■ Directions for this task:
Retyping the records exactly, down to the last line, is the whole job.

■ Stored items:
○ ○ ○ ○ ○ ○ ○

(** The range in which Lua's doubles add and compare integers exactly. *)
Definition lua_exact (z : Z) : Prop := - 2 ^ 52 <= z <= 2 ^ 52.

(** The state left by [commitFailsOnce]: [I1] is in the filter and unsold. *)
Definition filteredButUnsold : World := (runService commitFailsOnce threeItems).2.

(** The environment [e] with the failure flags of the three admission reads
    replaced. *)
Definition withAdmissionFlags (filterFails slotsFail checkedFails : bool) (e : CheckoutEnv)
  : CheckoutEnv :=
  {| co_db_now := co_db_now e; co_now := co_now e; co_rand8 := co_rand8 e;
     co_fail_GetActiveSale := co_fail_GetActiveSale e;
     co_fail_ItemExistsInBloomFilter := filterFails;
     co_fail_GetAvailableCheckoutSlots := slotsFail;
     co_fail_HasUserCheckedOutItem := checkedFails;
     co_fail_GetItemByID := co_fail_GetItemByID e;
     co_fail_AddItemToBloomFilter := co_fail_AddItemToBloomFilter e;
     co_fail_GetUserCheckoutCode := co_fail_GetUserCheckoutCode e;
     co_fail_SetUserCheckoutCode := co_fail_SetUserCheckoutCode e;
     co_fail_SetCheckoutCode := co_fail_SetCheckoutCode e;
     co_fail_GetCheckoutByCode := co_fail_GetCheckoutByCode e;
     co_fail_CreateCheckout := co_fail_CreateCheckout e;
     co_fail_AddItemToCheckout := co_fail_AddItemToCheckout e;
     co_fail_IncrementUserCheckoutCount := co_fail_IncrementUserCheckoutCount e;
     co_fail_AddUserCheckedOutItem := co_fail_AddUserCheckedOutItem e |}.

(** What the three admission reads answer when they do not fail. *)
Definition filterSaysSold (cmd : CheckoutCommand) (w : World) : bool :=
  RedisBloomFilter.Contains CacheOps.bloomFilter (ItemID cmd) (bits (cache w)).

(** [maxItems - purchasedCount - checkoutCount] as read from the counters. *)
Definition availableSlots (h : CheckoutHandler) (s : Sale.t) (cmd : CheckoutCommand) (w : World)
  : Z :=
  Int.wrap64 (Int.wrap64 (maxItemsLimit h
                          - Redis.get_int (CacheOps.user_count_key (Sale.ID s) (UserID cmd))
                                          (cache w))
              - Redis.get_int (CacheOps.user_checkout_count_key (Sale.ID s) (UserID cmd))
                              (cache w)).

(** Membership of the item in the user's [checked_items] set. *)
Definition hasCheckedOut (s : Sale.t) (cmd : CheckoutCommand) (w : World) : bool :=
  bool_decide (ItemID cmd ∈
                 default ∅ (sets (cache w) !! CacheOps.checked_items_key (Sale.ID s) (UserID cmd))).

(** The tables that record what is sold. *)
Definition sameLedger (d d' : Database) : Prop :=
  items d' = items d /\ sales d' = sales d /\ purchase_results d' = purchase_results d.

(** The errors of the steps that precede the idempotency probe. *)
Definition failsBeforeProbe (er : error) : Prop :=
  er = redis_error \/
  er = ErrCheckoutNotFound \/
  er = ErrWrap "failed to acquire lock" redis_error \/
  er = ErrNew "another purchase is in progress for this user" \/
  er = ErrSaleLimitExceeded \/
  er = ErrUserLimitExceeded \/
  er = ErrWrap "failed to begin transaction" db_error \/
  er = db_error.

(** Lines 116-143 of an attempt: the advisory pre-check on the counters in
    [c], and the error it returns. *)
Definition preCheck (uc : PurchaseUseCase) (e : AttemptEnv) (checkout : Checkout.t) (c : Cache)
  : option error :=
  let n := go_len (Checkout.ItemIDs checkout) in
  let currentUserCount :=
    value_or 0 (CacheOps.GetUserItemCount (at_fail_GetUserItemCount e)
                  (Checkout.SaleID checkout) (Checkout.UserID checkout) c) in
  let currentSaleCount :=
    value_or 0 (CacheOps.GetSaleItemCount (at_fail_GetSaleItemCount e)
                  (Checkout.SaleID checkout) c) in
  if Int.wrap64 (currentSaleCount + n) >? maxItemsPerSale uc then Some ErrSaleLimitExceeded
  else if Int.wrap64 (currentUserCount + n) >? maxItemsPerUser uc then Some ErrUserLimitExceeded
  else None.

(** The attempt gets as far as the idempotency probe and the probe's query
    answers: the pre-check passes and neither BEGIN nor the query fails. *)
Definition reachesProbe (uc : PurchaseUseCase) (e : AttemptEnv) (checkout : Checkout.t)
    (c : Cache) : bool :=
  match preCheck uc e checkout c with
  | Some _ => false
  | None => negb (at_fail_BeginTx e) && negb (at_fail_GetPurchaseResult e)
  end.

(** The attempt fails before the probe answers, with an error that the retry
    loop does not take for a business error. *)
Definition retriedBeforeProbe (uc : PurchaseUseCase) (e : AttemptEnv) (checkout : Checkout.t)
    (c : Cache) : bool :=
  match preCheck uc e checkout c with
  | Some er => negb (isBusinessLogicError er)
  | None => at_fail_BeginTx e || at_fail_GetPurchaseResult e
  end.













(** * Properties *)

Example fnv64a_empty : Hash.fnv64a [] = 0xcbf29ce484222325.
Proof. reflexivity. Qed.

Example fnv64a_a : Hash.fnv64a (Hash.bytes_of "a") = 0xaf63dc4c8601ec8c.
Proof. vm_compute. reflexivity. Qed.

Example sha256_K_ends :
nth 0 Hash.K256 0 = 0x428a2f98 /\ nth 63 Hash.K256 0 = 0xc67178f2.
Proof. split; reflexivity. Qed.

Example sha256_abc : Hash.sha256_prefix64 (Hash.bytes_of "abc") = 0xba7816bf8f01cfea.
Proof. vm_compute. reflexivity. Qed.

Example sha256_empty : Hash.sha256_prefix64 [] = 0xe3b0c44298fc1c14.
Proof. vm_compute. reflexivity. Qed.

(** ** Machine integers *)

Lemma wrap64_id z : Int.in_int64 z -> Int.wrap64 z = z.
Proof.
  unfold Int.in_int64, Int.wrap64. intros H.
  rewrite Z.mod_small by lia. lia.
Qed.

(** ** The filters have no false negatives *)

Section RedisFilter.

Variable bf : RedisBloomFilter.t.

Lemma setbits_union (l : list Z) (bits : gset Z) :
  fold_left (fun b pos => {[pos]} ∪ b) l bits = list_to_set l ∪ bits.
Proof.
  revert bits. induction l as [|p l IH]; intros bits; simpl.
  - by rewrite union_empty_l_L.
  - rewrite IH, (assoc_L (∪)). f_equal. apply (comm_L (∪)).
Qed.

Lemma Add_spec (x : string) (bits : gset Z) :
  RedisBloomFilter.Add bf x bits = list_to_set (RedisBloomFilter.bitPositions bf x) ∪ bits.
Proof. apply setbits_union. Qed.

Lemma Add_keeps (x : string) (bits : gset Z) : bits ⊆ RedisBloomFilter.Add bf x bits.
Proof. rewrite Add_spec. apply union_subseteq_r. Qed.

Lemma Contains_true (x : string) (bits : gset Z) :
  RedisBloomFilter.Contains bf x bits = true <->
  forall pos, pos ∈ RedisBloomFilter.bitPositions bf x -> pos ∈ bits.
Proof.
  unfold RedisBloomFilter.Contains. rewrite forallb_forall. split.
  - intros H pos Hpos. apply list_elem_of_In in Hpos.
    specialize (H pos Hpos). by apply bool_decide_eq_true in H.
  - intros H pos Hpos. apply bool_decide_eq_true, H. by apply list_elem_of_In.
Qed.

○ ○ ○ ○ ○ ○ ○

■ Response to this exercise:
(** The range in which Lua's doubles add and compare integers exactly. *)
Definition lua_exact (z : Z) : Prop := - 2 ^ 52 <= z <= 2 ^ 52.

(** The state left by [commitFailsOnce]: [I1] is in the filter and unsold. *)
Definition filteredButUnsold : World := (runService commitFailsOnce threeItems).2.

(** The environment [e] with the failure flags of the three admission reads
    replaced. *)
Definition withAdmissionFlags (filterFails slotsFail checkedFails : bool) (e : CheckoutEnv)
  : CheckoutEnv :=
  {| co_db_now := co_db_now e; co_now := co_now e; co_rand8 := co_rand8 e;
     co_fail_GetActiveSale := co_fail_GetActiveSale e;
     co_fail_ItemExistsInBloomFilter := filterFails;
     co_fail_GetAvailableCheckoutSlots := slotsFail;
     co_fail_HasUserCheckedOutItem := checkedFails;
     co_fail_GetItemByID := co_fail_GetItemByID e;
     co_fail_AddItemToBloomFilter := co_fail_AddItemToBloomFilter e;
     co_fail_GetUserCheckoutCode := co_fail_GetUserCheckoutCode e;
     co_fail_SetUserCheckoutCode := co_fail_SetUserCheckoutCode e;
     co_fail_SetCheckoutCode := co_fail_SetCheckoutCode e;
     co_fail_GetCheckoutByCode := co_fail_GetCheckoutByCode e;
     co_fail_CreateCheckout := co_fail_CreateCheckout e;
     co_fail_AddItemToCheckout := co_fail_AddItemToCheckout e;
     co_fail_IncrementUserCheckoutCount := co_fail_IncrementUserCheckoutCount e;
     co_fail_AddUserCheckedOutItem := co_fail_AddUserCheckedOutItem e |}.

(** What the three admission reads answer when they do not fail. *)
Definition filterSaysSold (cmd : CheckoutCommand) (w : World) : bool :=
  RedisBloomFilter.Contains CacheOps.bloomFilter (ItemID cmd) (bits (cache w)).

(** [maxItems - purchasedCount - checkoutCount] as read from the counters. *)
Definition availableSlots (h : CheckoutHandler) (s : Sale.t) (cmd : CheckoutCommand) (w : World)
  : Z :=
  Int.wrap64 (Int.wrap64 (maxItemsLimit h
                          - Redis.get_int (CacheOps.user_count_key (Sale.ID s) (UserID cmd))
                                          (cache w))
              - Redis.get_int (CacheOps.user_checkout_count_key (Sale.ID s) (UserID cmd))
                              (cache w)).

(** Membership of the item in the user's [checked_items] set. *)
Definition hasCheckedOut (s : Sale.t) (cmd : CheckoutCommand) (w : World) : bool :=
  bool_decide (ItemID cmd ∈
                 default ∅ (sets (cache w) !! CacheOps.checked_items_key (Sale.ID s) (UserID cmd))).

(** The tables that record what is sold. *)
Definition sameLedger (d d' : Database) : Prop :=
  items d' = items d /\ sales d' = sales d /\ purchase_results d' = purchase_results d.

(** The errors of the steps that precede the idempotency probe. *)
Definition failsBeforeProbe (er : error) : Prop :=
  er = redis_error \/
  er = ErrCheckoutNotFound \/
  er = ErrWrap "failed to acquire lock" redis_error \/
  er = ErrNew "another purchase is in progress for this user" \/
  er = ErrSaleLimitExceeded \/
  er = ErrUserLimitExceeded \/
  er = ErrWrap "failed to begin transaction" db_error \/
  er = db_error.

(** Lines 116-143 of an attempt: the advisory pre-check on the counters in
    [c], and the error it returns. *)
Definition preCheck (uc : PurchaseUseCase) (e : AttemptEnv) (checkout : Checkout.t) (c : Cache)
  : option error :=
  let n := go_len (Checkout.ItemIDs checkout) in
  let currentUserCount :=
    value_or 0 (CacheOps.GetUserItemCount (at_fail_GetUserItemCount e)
                  (Checkout.SaleID checkout) (Checkout.UserID checkout) c) in
  let currentSaleCount :=
    value_or 0 (CacheOps.GetSaleItemCount (at_fail_GetSaleItemCount e)
                  (Checkout.SaleID checkout) c) in
  if Int.wrap64 (currentSaleCount + n) >? maxItemsPerSale uc then Some ErrSaleLimitExceeded
  else if Int.wrap64 (currentUserCount + n) >? maxItemsPerUser uc then Some ErrUserLimitExceeded
  else None.

(** The attempt gets as far as the idempotency probe and the probe's query
    answers: the pre-check passes and neither BEGIN nor the query fails. *)
Definition reachesProbe (uc : PurchaseUseCase) (e : AttemptEnv) (checkout : Checkout.t)
    (c : Cache) : bool :=
  match preCheck uc e checkout c with
  | Some _ => false
  | None => negb (at_fail_BeginTx e) && negb (at_fail_GetPurchaseResult e)
  end.

(** The attempt fails before the probe answers, with an error that the retry
    loop does not take for a business error. *)
Definition retriedBeforeProbe (uc : PurchaseUseCase) (e : AttemptEnv) (checkout : Checkout.t)
    (c : Cache) : bool :=
  match preCheck uc e checkout c with
  | Some er => negb (isBusinessLogicError er)
  | None => at_fail_BeginTx e || at_fail_GetPurchaseResult e
  end.













(** * Properties *)

Example fnv64a_empty : Hash.fnv64a [] = 0xcbf29ce484222325.
Proof. reflexivity. Qed.

Example fnv64a_a : Hash.fnv64a (Hash.bytes_of "a") = 0xaf63dc4c8601ec8c.
Proof. vm_compute. reflexivity. Qed.

Example sha256_K_ends :
nth 0 Hash.K256 0 = 0x428a2f98 /\ nth 63 Hash.K256 0 = 0xc67178f2.
Proof. split; reflexivity. Qed.

Example sha256_abc : Hash.sha256_prefix64 (Hash.bytes_of "abc") = 0xba7816bf8f01cfea.
Proof. vm_compute. reflexivity. Qed.

Example sha256_empty : Hash.sha256_prefix64 [] = 0xe3b0c44298fc1c14.
Proof. vm_compute. reflexivity. Qed.

(** ** Machine integers *)

Lemma wrap64_id z : Int.in_int64 z -> Int.wrap64 z = z.
Proof.
  unfold Int.in_int64, Int.wrap64. intros H.
  rewrite Z.mod_small by lia. lia.
Qed.

(** ** The filters have no false negatives *)

Section RedisFilter.

Variable bf : RedisBloomFilter.t.

Lemma setbits_union (l : list Z) (bits : gset Z) :
  fold_left (fun b pos => {[pos]} ∪ b) l bits = list_to_set l ∪ bits.
Proof.
  revert bits. induction l as [|p l IH]; intros bits; simpl.
  - by rewrite union_empty_l_L.
  - rewrite IH, (assoc_L (∪)). f_equal. apply (comm_L (∪)).
Qed.

Lemma Add_spec (x : string) (bits : gset Z) :
  RedisBloomFilter.Add bf x bits = list_to_set (RedisBloomFilter.bitPositions bf x) ∪ bits.
Proof. apply setbits_union. Qed.

Lemma Add_keeps (x : string) (bits : gset Z) : bits ⊆ RedisBloomFilter.Add bf x bits.
Proof. rewrite Add_spec. apply union_subseteq_r. Qed.

Lemma Contains_true (x : string) (bits : gset Z) :
  RedisBloomFilter.Contains bf x bits = true <->
  forall pos, pos ∈ RedisBloomFilter.bitPositions bf x -> pos ∈ bits.
Proof.
  unfold RedisBloomFilter.Contains. rewrite forallb_forall. split.
  - intros H pos Hpos. apply list_elem_of_In in Hpos.
    specialize (H pos Hpos). by apply bool_decide_eq_true in H.
  - intros H pos Hpos. apply bool_decide_eq_true, H. by apply list_elem_of_In.
Qed.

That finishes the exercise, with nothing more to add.